Taoufik Elaïba : l’inexplicable oubli
Le 14 janvier, la Tunisie fêtera le cinquième anniversaire de la révolution. À cette occasion, le président de la République va, comme chaque année, gracier des prisonniers. Taoufik Elaïba, emprisonné depuis plus de six ans sur la base d’aveux forcés, doit impérativement en bénéficier.
Tuniso-canadien père de quatre enfants, Taoufik Elaïba a été arrêté le 1er septembre 2009, par la garde nationale de l’Aouina (banlieue de Tunis). Il a été torturé dans les locaux de la garde nationale pendant les six premiers jours de sa garde à vue, jusqu’à ce qu’il signe des aveux. Ses interrogateurs l’ont notamment passé à tabac à plusieurs reprises. Il a été électrocuté, aspergé d’eau chaude et froide, soumis au supplice de la falaqa, etc.
Onze jours après son arrestation, Taoufik Elaiba a été présenté devant un juge d’instruction auprès duquel il a dénoncé les tortures subies. Ce dernier n’a pas pris acte de ses allégations. Le 31 octobre 2011, il a été condamné à 22 ans d’emprisonnement pour trafic de voitures sur la base d’aveux obtenus sous la torture, peine réduite à sept ans en appel.
Après plusieurs plaintes pour torture déposées par ses avocats, une enquête a finalement été ouverte plus de 32 mois après ces sévices, pour finalement être de facto abandonnée deux mois plus tard.
C’est pourquoi en juin 2013, l’ACAT et son partenaire suisse TRIAL ont déposé une plainte devant le Comité contre la Torture de l’ONU.
Jusqu’à présent, malgré les nombreuses interpellations de l’ACAT et des autorités canadiennes, toutes les demandes de libération de Taoufik Elaïba sont restées lettres mortes. L’inaction des autorités tunisiennes est patente et incompréhensible.
Depuis mai 2015, l’ACAT a demandé à plusieurs reprises un rendez-vous à l’ambassade de Tunisie en France pour remettre des milliers de pétitions demandant la libération de Taoufik Elaïba. L’ambassade fait la sourde oreille.

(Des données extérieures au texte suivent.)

(** * JupyterHub metrics: the InfluxDB -> TimescaleDB history importers

    A shallow embedding of the pure core of
    [history/import_from_influxdb_v1.py] and
    [history/import_from_influxdb_v2.py]: the time window generator, the
    hourly blackout test, the pod-name and image-reference heuristics, the
    record normalizer ([transform_records]) of both dialects, the user
    aggregator, the [users] upsert, the [container_observations] insert, the
    duration parser and the import loop of [main].

    Conventions of the embedding.
    - A [datetime] is the integer number of microseconds since the epoch
      (UTC), from [datetime_min] (year 1) to [datetime_max] (year 9999);
      [timedelta(seconds=n)] is [n * 1000000].  The date arithmetic of
      [generate_time_windows] is range-checked as Python's is
      ([timedelta_of_seconds], [datetime_add]) and raises [OverflowError].
    - [td.total_seconds()] is a float: the microseconds of [td] divided by
      10^6 and rounded to the nearest binary64; [int] truncates that float
      ([total_seconds_int]).
    - A Python [str] is a [string]; [dict.get] that may miss is an [option].
    - An exception is [None] in the [option] monad.
    - A [while] loop that may run forever carries fuel; its [outcome] is a
      returned value, a raised exception, or [OutOfFuel]. *)

From Stdlib Require Import ZArith String Ascii List Lia Bool.
From stdpp Require Import base option list gmap strings.

Local Open Scope string_scope.
Local Open Scope Z_scope.
Local Open Scope list_scope.

(** ** Python string primitives (ASCII) *)

Module Py.

(** [s.startswith(p)] *)
Definition startswith (p s : string) : bool := String.prefix p s.
(** The body of the [try] block, with the format of the Initial/Default
    Entry as a parameter. *)
Definition main_body (fmt : string) (f : file) : M (option bytes) :=
  boot_p <- volume_descriptor f ;;
  sector <- get_sector f boot_p 1 ;;
  sector <- or_exit sector ;;
  print (MsgCatalogSector boot_p) ;;
  validation_entry sector ;;
  e <- initial_entry fmt sector ;;
  boot_image f e.

(** How a run ends. *)
Inductive outcome :=
| Written (image : bytes)   (* the image went to the output, status 0 *)
| NoOutput                  (* nothing written, status 0 *)
| Exit1 (w : failure).      (* status 1 *)

Definition initial_state : state := mkState 0 [].

(** The [try] block with its [except Exception] handler; [sys.exit] is not
    an [Exception] and passes through. *)
Definition run (fmt : string) (f : file) : outcome * list event :=
  match main_body fmt f initial_state with
  | (Ret (Some image), st) => (Written image, events st)
  | (Ret None, st) => (NoOutput, events st)
  | (SysExit w, st) => (Exit1 w, events st)
  | (Raise e, st) =>
      (Exit1 (ExitException e), events st ++ [Stderr (MsgException e)])
  end.

(** The script as it is written: line 123 has the format "<BBHBBH_I_B". *)
Definition main (f : file) : outcome * list event :=
  run "<BBHBBH_I_B" f.

(** The error classes of the specification, and the exits they name. *)
Inductive spec_error :=
| ReadError
| NotBootable
| InvalidValidationEntry.

Definition error_class (w : failure) : option spec_error :=
  match w with
  | ExitNoSector => Some ReadError
  | ExitNotBootableImage => Some NotBootable
  | ExitBootIndicator => Some NotBootable
  | ExitInvalidValidation => Some InvalidValidationEntry
  | ExitException _ => None
  end.

(** ** Building images *)

(** [s + b"\0" * (n - len(s))] *)
Definition pad_nul (n : nat) (s : bytes) : bytes :=
  s ++ repeat x00 (n - List.length s).

Definition byte_of_Z (z : Z) : byte :=
  match Byte.of_N (Z.to_N (z mod 256)) with
  | Some b => b
  | None => x00
  end.

(** The [width] bytes of [z], least significant first. *)
Fixpoint le_bytes (width : nat) (z : Z) : bytes :=
  match width with
  | O => []
  | S w => byte_of_Z z :: le_bytes w (z / 256)
  end.

Definition ascii_bytes (s : string) : bytes := list_byte_of_string s.

(** A boot record volume descriptor: type, identifier, version, boot system
    tag of 32 bytes, 32 unused bytes, catalog pointer. *)
Definition pvd (ident tag : bytes) (boot_p : Z) : bytes :=
  [x00] ++ ident ++ [byte_of_Z 1] ++ tag ++ repeat x00 32 ++ le_bytes 4 boot_p.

Ne laissons pas Taoufik Elaïba tomber dans l’oubli. Restons mobilisés !
Contexte
La torture, un fléau persistant
Le cauchemar subi par Taoufik Elaïba est emblématique du phénomène tortionnaire tunisien qui perdure aujourd’hui encore. Des dizaines, voire des centaines de Tunisiens ont déjà été torturés dans le cadre de la lutte antiterroriste qui a repris début 2012. Des personnes sont aussi torturées lors d’actions de répression de manifestations, après avoir eu une altercation avec un policier ou encore en prison, après une dispute avec un gardien.
L’une des principales raisons de la survivance de la torture pendant la garde à vue réside dans le fait que le détenu est isolé, sans droit à l’assistance d’un avocat. Une autre raison est la persistance de l’impunité.
L’impunité, encore et toujours
La lenteur de la justice et le manque de diligence dont a fait preuve le juge ayant enquêté sur la torture subie par Taoufik Elaïba sont caractéristiques des nombreuses entraves à la lutte contre l’impunité. Les plaintes pour torture demeurent souvent sans suite. Si une enquête est finalement diligentée, elle l’est la plupart du temps tardivement, ce qui laisse aux traces de coups le temps de s’estomper. De plus, elle est généralement insuffisante et ne se matérialise qu’à travers deux ou trois actes d’enquête suivis d’un abandon de facto. Les victimes sont parfois harcelées par des policiers pour les forcer à retirer leur plainte et les agents mis en cause sont souvent protégés par leur hiérarchie.